The Royal College of Nursing (RCN) said strikes will continue for “as long as it takes”, while Unite warned of a “constant cycle” of industrial action.
Union leaders implored the UK Government to act to prevent further strike action but ministers have insisted they cannot afford “inflation-busting pay rises”.
The NHS is expecting upheaval across England as nurses from the RCN stage walk-outs alongside GMB and Unite paramedics, call handlers and other staff at ambulance trusts.
It is the first time ambulance workers and nurses have walked out on the same day.

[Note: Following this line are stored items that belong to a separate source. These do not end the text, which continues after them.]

(** The rows [sent] have been posted, in order; of these [recorded_], from the
    first on, have the outcome of their reply recorded, and nothing else of the
    tables has changed. *)
Record delivered w w' (sent recorded_ : list row) : Prop := {
  de_posts : exists qs, Forall2 (fun r q => posting r = Some q) sent qs /\ requests w' = requests w ++ qs;
  de_done : forall i r, recorded_ !! i = Some r -> exists x',
    webhook_dispatches (db w') !! id_of r = Some x' /\ attempted (nth_reply i w) (clock w) (clock w') r.1.2 x';
  de_rest : forall id, id ∉ map id_of recorded_ -> webhook_dispatches (db w') !! id = webhook_dispatches (db w) !! id;
  de_others : other_tables w' = other_tables w;
  de_clock : clock w <= clock w'
}.

Lemma deliver_all l w :
  replies_forward w -> NoDup (map id_of l) ->
  (forall r, r ∈ l -> webhook_dispatches (db w) !! id_of r = Some r.1.2) ->
  match foldM (fun _ r => deliver r) l tt w with
  | Ok _ w' => delivered w w' l l
  | Fail _ w' => exists k r rest, l = k ++ r :: rest /\ delivered w w' (k ++ [r]) k
  | Trap => False
  end.
Proof.
  revert w. induction l as [|r l IH]; intros w Hf Hnd Hl.
  { cbn. split; [exists []; by rewrite app_nil_r|done|done|done|lia]. }
  cbn. inversion Hnd as [|? ? Hr Hnd']; subst.
  pose proof (deliver_run r w Hf (Hl r ltac:(set_solver))) as Hd. unfold bind at 1.
  destruct (deliver r w) as [[] w1|e w1|]; [| |done].
  - destruct Hd as ((q & Hp & Hq & Hc & Hnet & Hf1) & Ho & x' & Ha & Hu).
    assert (forall r', r' ∈ l -> id_of r' <> r.1.1) as Hne.
    { intros r' Hr' Hid. apply Hr. apply list_elem_of_fmap. by exists r'. }
    assert (webhook_dispatches (db w1) !! r.1.1 = Some x') as Hx' by (rewrite Hu; apply lookup_insert_eq).
    specialize (IH w1 Hf1 Hnd' ltac:(intros r' Hr'; rewrite Hu, lookup_insert_ne by (apply not_eq_sym; by apply Hne);
      apply Hl; set_solver)).
    assert (forall w2 sent k, k ⊆ l -> delivered w1 w2 sent k -> delivered w w2 (r :: sent) (r :: k)) as Hcons.
    { intros w2 sent k Hk [(qs & Hqs & Hrq) Hdone Hrest Hoth Hck]. split; [| | |congruence|lia].
      - exists (q :: qs). split; [by constructor|]. by rewrite Hrq, Hq, <-app_assoc.
      - intros [|i] r' Hr'; cbn in Hr'.
        + injection Hr' as <-. exists x'. unfold id_of at 1. rewrite Hrest; [split; [done|]; eapply attempted_wider; [| |exact Ha]; lia|].
          intros (r' & Hid & Hr')%list_elem_of_fmap. by apply (Hne r'); [apply Hk|].
        + destruct (Hdone i r' Hr') as (x2 & Hx2 & Ha2). exists x2. split; [done|]. rewrite <-(nth_reply_tail i w w1 Hnet).
          eapply attempted_wider; [| |exact Ha2]; lia.
      - intros id Hid. cbn in Hid. rewrite Hrest by set_solver. rewrite Hu, lookup_insert_ne; [done|].
        unfold id_of in Hid. set_solver. }
    destruct (foldM _ l tt w1) as [[] w2|e w2|]; [| |done].
    + by apply Hcons.
    + destruct IH as (k & r' & rest & -> & Hdel). exists (r :: k), r', rest. split; [done|].
      cbn. apply Hcons; [set_solver|done].
  - destruct Hd as ((q & Hp & Hq & Hc & Hnet & Hf1) & Hd). exists [], r, l. split; [done|].
    split; [exists [q]; by repeat constructor|done|by rewrite Hd|by unfold other_tables; rewrite Hd|done].
Qed.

Nurses will strike again tomorrow, ambulance workers again on Friday and physiotherapists on Thursday.
NHS leaders described the “most disruptive week of strikes to date” – but urged people to seek urgent and emergency care if they need it and attend appointments as planned unless they have been contacted in advance.

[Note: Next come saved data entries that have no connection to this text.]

(* ===== verification/Middleware.v ===== *)
(** What stands before the handlers: the rate limiter and the guard against
    sanctioned regions (src/backend/src/middleware.rs), and authentication
    (src/backend/src/auth.rs). *)
From S2P Require Import Prelude Host Text StellarXdr BackendTypes.
Import Text BackendTypes.

Module Middleware.

(** * Rate limiting *)

Abbreviation IpAddr := positive.

(** Durations and instants in nanoseconds. *)
Record RateLimitConfig := mkRateLimit { max_requests : Z; window : Z }.
Definition default_rate_limit : RateLimitConfig := mkRateLimit 100 (60 * NANOS).

Record RateLimitState := mkLimitState { count : Z; window_start : Z }.
Abbreviation RateLimitStore := (gmap IpAddr RateLimitState).

(** [duration_since] saturates at zero. *)
Definition duration_since (now start : Z) : Z := Z.max 0 (now - start).

(** An entry after one more request, and whether that one is allowed. *)
Definition hit (cfg : RateLimitConfig) (entry : option RateLimitState) (now : Z) : RateLimitState * bool :=
  let entry := default (mkLimitState 0 now) entry in
  let entry := if window cfg <=? duration_since now (window_start entry) then mkLimitState 0 now else entry in
  let n := as_u64 (count entry + 1) in
  (mkLimitState n (window_start entry), n <=? max_requests cfg).

Definition check_and_increment (store : RateLimitStore) (ip : IpAddr) (cfg : RateLimitConfig) (now : Z)
  : bool * RateLimitStore :=
  let '(entry, allowed) := hit cfg (store !! ip) now in
  (allowed, <[ip := entry]> store).

(** [rate_limit_middleware]; without connection information the address is
    the loopback's. *)
Definition rate_limit_middleware (store : RateLimitStore) (cfg : RateLimitConfig) (loopback : IpAddr)
    (ip : option IpAddr) (now : Z) : result http_error unit * RateLimitStore :=
  let '(allowed, store) := check_and_increment store (default loopback ip) cfg now in
  (if allowed then ROk tt else RErr (TOO_MANY_REQUESTS "Too Many Requests - rate limit exceeded. Please slow down."), store).

(** The answers to a sequence of requests. *)
Fixpoint answers (cfg : RateLimitConfig) (store : RateLimitStore) (reqs : list (IpAddr * Z)) : list (IpAddr * bool) :=
  match reqs with
  | [] => []
  | (ip, now) :: reqs =>
    let '(allowed, store) := check_and_increment store ip cfg now in
    (ip, allowed) :: answers cfg store reqs
  end.
Definition accepted (ip : IpAddr) (l : list (IpAddr * bool)) : Z :=
  Z.of_nat (length (filter (fun a => a = (ip, true)) l)).
Definition requests_of (ip : IpAddr) (reqs : list (IpAddr * Z)) : Z :=
  Z.of_nat (length (filter (fun r => r.1 = ip) reqs)).

(** ** What is let through *)

Section limit.
Context (cfg : RateLimitConfig) (ip : IpAddr).
Implicit Types (store : RateLimitStore) (reqs : list (IpAddr * Z)).

Definition counted store : Z := match store !! ip with Some e => count e | None => 0 end.
(** What the window an entry is in still allows at a time from [t] on. *)
Definition left_over (t : Z) store : Z :=
  match store !! ip with
  | None => max_requests cfg
  | Some e =>
    Z.max 0 (max_requests cfg - count e) + (if t <=? window_start e then 0 else max_requests cfg)
  end.

Lemma accepted_cons a l : accepted ip (a :: l) = (if bool_decide (a = (ip, true)) then 1 else 0) + accepted ip l.
Proof. unfold accepted. rewrite filter_cons. case_bool_decide; case_decide; try done; cbn; lia. Qed.

Lemma other_address store ip' now : ip' <> ip -> (check_and_increment store ip' cfg now).2 !! ip = store !! ip.
Proof. intros Hn. unfold check_and_increment. destruct (hit _ _ _). cbn. by rewrite lookup_insert_ne. Qed.

Lemma one_hit t store now :
  0 <= max_requests cfg -> t <= now < t + window cfg -> 0 <= counted store < u64_max ->
  let '(allowed, store') := check_and_increment store ip cfg now in
  0 <= counted store' <= counted store + 1 /\
  (if allowed then 1 else 0) + left_over t store' <= left_over t store.
Proof.
  intros Hm Ht Hc. unfold check_and_increment, counted, left_over in *. destruct (store !! ip) as [[n s]|]; cbn -[Z.leb Z.add] in *.
  - destruct (Z.leb_spec (window cfg) (duration_since now s)) as [Hw|Hw]; cbn -[Z.leb Z.add]; rewrite lookup_insert_eq; cbn -[Z.leb Z.add].
    + unfold duration_since in Hw. rewrite as_u64_small by ulia.
      destruct (Z.leb_spec (0 + 1) (max_requests cfg)), (Z.leb_spec t now), (Z.leb_spec t s); lia.
    + rewrite as_u64_small by ulia.
      destruct (Z.leb_spec (n + 1) (max_requests cfg)), (Z.leb_spec t s); lia.
  - destruct (_ <=? duration_since _ _); cbn -[Z.leb Z.add]; rewrite lookup_insert_eq; cbn -[Z.leb Z.add];
      rewrite as_u64_small by ulia; destruct (Z.leb_spec (0 + 1) (max_requests cfg)), (Z.leb_spec t now); lia.
Qed.

Lemma accepted_bound t reqs store :
  0 <= max_requests cfg -> 0 <= counted store -> counted store + Z.of_nat (length reqs) <= u64_max ->
  Forall (fun r => t <= r.2 < t + window cfg) reqs ->
  accepted ip (answers cfg store reqs) <= left_over t store.
Proof.
  intros Hm. revert store. induction reqs as [|[ip' now] reqs IH]; intros store Hc Hl Hall.
  { change (0 <= left_over t store). unfold left_over. destruct (store !! ip); [|lia]. destruct (_ <=? _); lia. }
  inversion Hall as [|? ? Ht Hall']; subst. cbn [answers length] in *.
  destruct (decide (ip' = ip)) as [->|Hn].
  - pose proof (one_hit t store now Hm Ht ltac:(lia)) as Hone.
    destruct (check_and_increment store ip cfg now) as [allowed store']. destruct Hone as [Hc' Hle].
    specialize (IH store' ltac:(lia) ltac:(lia) Hall'). rewrite accepted_cons.
    destruct allowed; [rewrite bool_decide_eq_true_2 by done|rewrite bool_decide_eq_false_2 by done]; lia.
  - pose proof (other_address store ip' now Hn) as Ho.
    destruct (check_and_increment store ip' cfg now) as [allowed store']. cbn in Ho.
    assert (counted store' = counted store) as Hcs by (unfold counted; by rewrite Ho).
    assert (left_over t store' = left_over t store) as Hls by (unfold left_over; by rewrite Ho).
    rewrite accepted_cons, bool_decide_eq_false_2 by congruence. rewrite <-Hls. apply IH; [lia..|done].
Qed.

Lemma requests_of_cons r reqs :
  requests_of ip (r :: reqs) = (if bool_decide (r.1 = ip) then 1 else 0) + requests_of ip reqs.
Proof. unfold requests_of. rewrite filter_cons. case_bool_decide; case_decide; try done; cbn; lia. Qed.

(** Inside one window the first requests are served, up to the limit. *)
Lemma accepted_exact t reqs store :
  0 <= max_requests cfg -> 0 <= counted store -> counted store + Z.of_nat (length reqs) <= u64_max ->
  Forall (fun r => t <= r.2 < t + window cfg) reqs ->
  match store !! ip with Some e => t <= window_start e | None => True end ->
  accepted ip (answers cfg store reqs) = Z.min (Z.max 0 (max_requests cfg - counted store)) (requests_of ip reqs).
Proof.
  intros Hm. revert store. induction reqs as [|[ip' now] reqs IH]; intros store Hc Hl Hall Hs.
  { change (0 = Z.min (Z.max 0 (max_requests cfg - counted store)) 0). lia. }
  inversion Hall as [|? ? Ht Hall']; subst. cbn [answers length snd] in *. rewrite requests_of_cons. cbn [fst].
  destruct (decide (ip' = ip)) as [->|Hn].
  - rewrite bool_decide_eq_true_2 by done.
    unfold check_and_increment, hit.
    set (e := default (mkLimitState 0 now) (store !! ip)).
    assert (count e = counted store /\ t <= window_start e) as [Hce Hse].
    { unfold e, counted. destruct (store !! ip); cbn; [done|lia]. }
    assert ((window cfg <=? duration_since now (window_start e)) = false) as -> by (unfold duration_since; lia).
    rewrite as_u64_small, Hce by ulia. cbn [answers].
    set (store' := <[ip := mkLimitState (counted store + 1) (window_start e)]> store).
    assert (counted store' = counted store + 1) as Hc1 by (unfold counted at 1, store'; by rewrite lookup_insert_eq).
    rewrite accepted_cons, (IH store'), Hc1; [|lia..|done|unfold store'; by rewrite lookup_insert_eq].
    assert (0 <= requests_of ip reqs) by (unfold requests_of; lia).
    destruct (Z.leb_spec (counted store + 1) (max_requests cfg)).
    + rewrite bool_decide_eq_true_2 by done. lia.
    + rewrite bool_decide_eq_false_2 by done. lia.
  - rewrite bool_decide_eq_false_2 by done. pose proof (other_address store ip' now Hn) as Ho.
    destruct (check_and_increment store ip' cfg now) as [allowed store']. cbn in Ho.
    assert (counted store' = counted store) as Hcs by (unfold counted; by rewrite Ho).
    rewrite accepted_cons, bool_decide_eq_false_2 by congruence. rewrite <-Hcs. apply IH; [lia..|done|by rewrite Ho].
Qed.

(** C36: Within any window an address gets at most twice the limit of requests through,
    whatever it and others send, and a new address exactly as many as it sends up to the
    limit; the 64-bit counter does not overflow. *)
Theorem rate_limit t reqs store :
  0 <= max_requests cfg -> 0 <= counted store -> counted store + Z.of_nat (length reqs) <= u64_max ->
  Forall (fun r => t <= r.2 < t + window cfg) reqs ->
  accepted ip (answers cfg store reqs) <= 2 * max_requests cfg /\
  (store !! ip = None -> accepted ip (answers cfg store reqs) = Z.min (max_requests cfg) (requests_of ip reqs)).
Proof.
  intros Hm Hc Hl Hall. split.
  - pose proof (accepted_bound t reqs store Hm Hc Hl Hall) as Hb. unfold left_over, counted in *.
    destruct (store !! ip); [|lia]. destruct (_ <=? _); lia.
  - intros Hn. rewrite (accepted_exact t) by (try done; by rewrite Hn). unfold counted. rewrite Hn. lia.
Qed.
End limit.

(** * Sanctioned regions *)

Definition DEFAULT_SANCTIONED_COUNTRIES : list text := map lit ["CU"; "IR"; "KP"; "SY"].

Record GeoGuardConfig := mkGeo { blocked_countries : gset text }.

Definition canonical (c : text) : text := to_ascii_uppercase (trim c).
Definition geo_new (countries : list text) : GeoGuardConfig :=
  mkGeo (list_to_set (filter (fun c => c <> []) (map canonical countries))).
Definition geo_from_override (env_value : option text) : GeoGuardConfig :=
  match env_value with
  | Some value => if negb (blank value) then geo_new (split 44 value) else geo_new DEFAULT_SANCTIONED_COUNTRIES
  | None => geo_new DEFAULT_SANCTIONED_COUNTRIES
  end.
Definition is_blocked (c : GeoGuardConfig) (country : text) : bool := bool_decide (canonical country ∈ blocked_countries c).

Unions in Wales largely suspended similar action after the Welsh government came forward with an improved pay offer on Friday.
Saffron Cordery, deputy chief executive of NHS Providers, which represents NHS trusts, told Sky News:
“I think it’s going to be a hugely disrupted day across the NHS. It’s going to be incredibly challenging.
“With both nurses and ambulance staff out on strike today, and nurses again tomorrow – and we’ve got physiotherapist later in the week and some ambulance staff again on Friday – we’re planning for an incredibly disrupted week.”
She said hospital leaders will need to “step away” from day-to-day tasks, including clearing the backlog of care and implementing the UK Government’s new Urgent and Emergency Care plan.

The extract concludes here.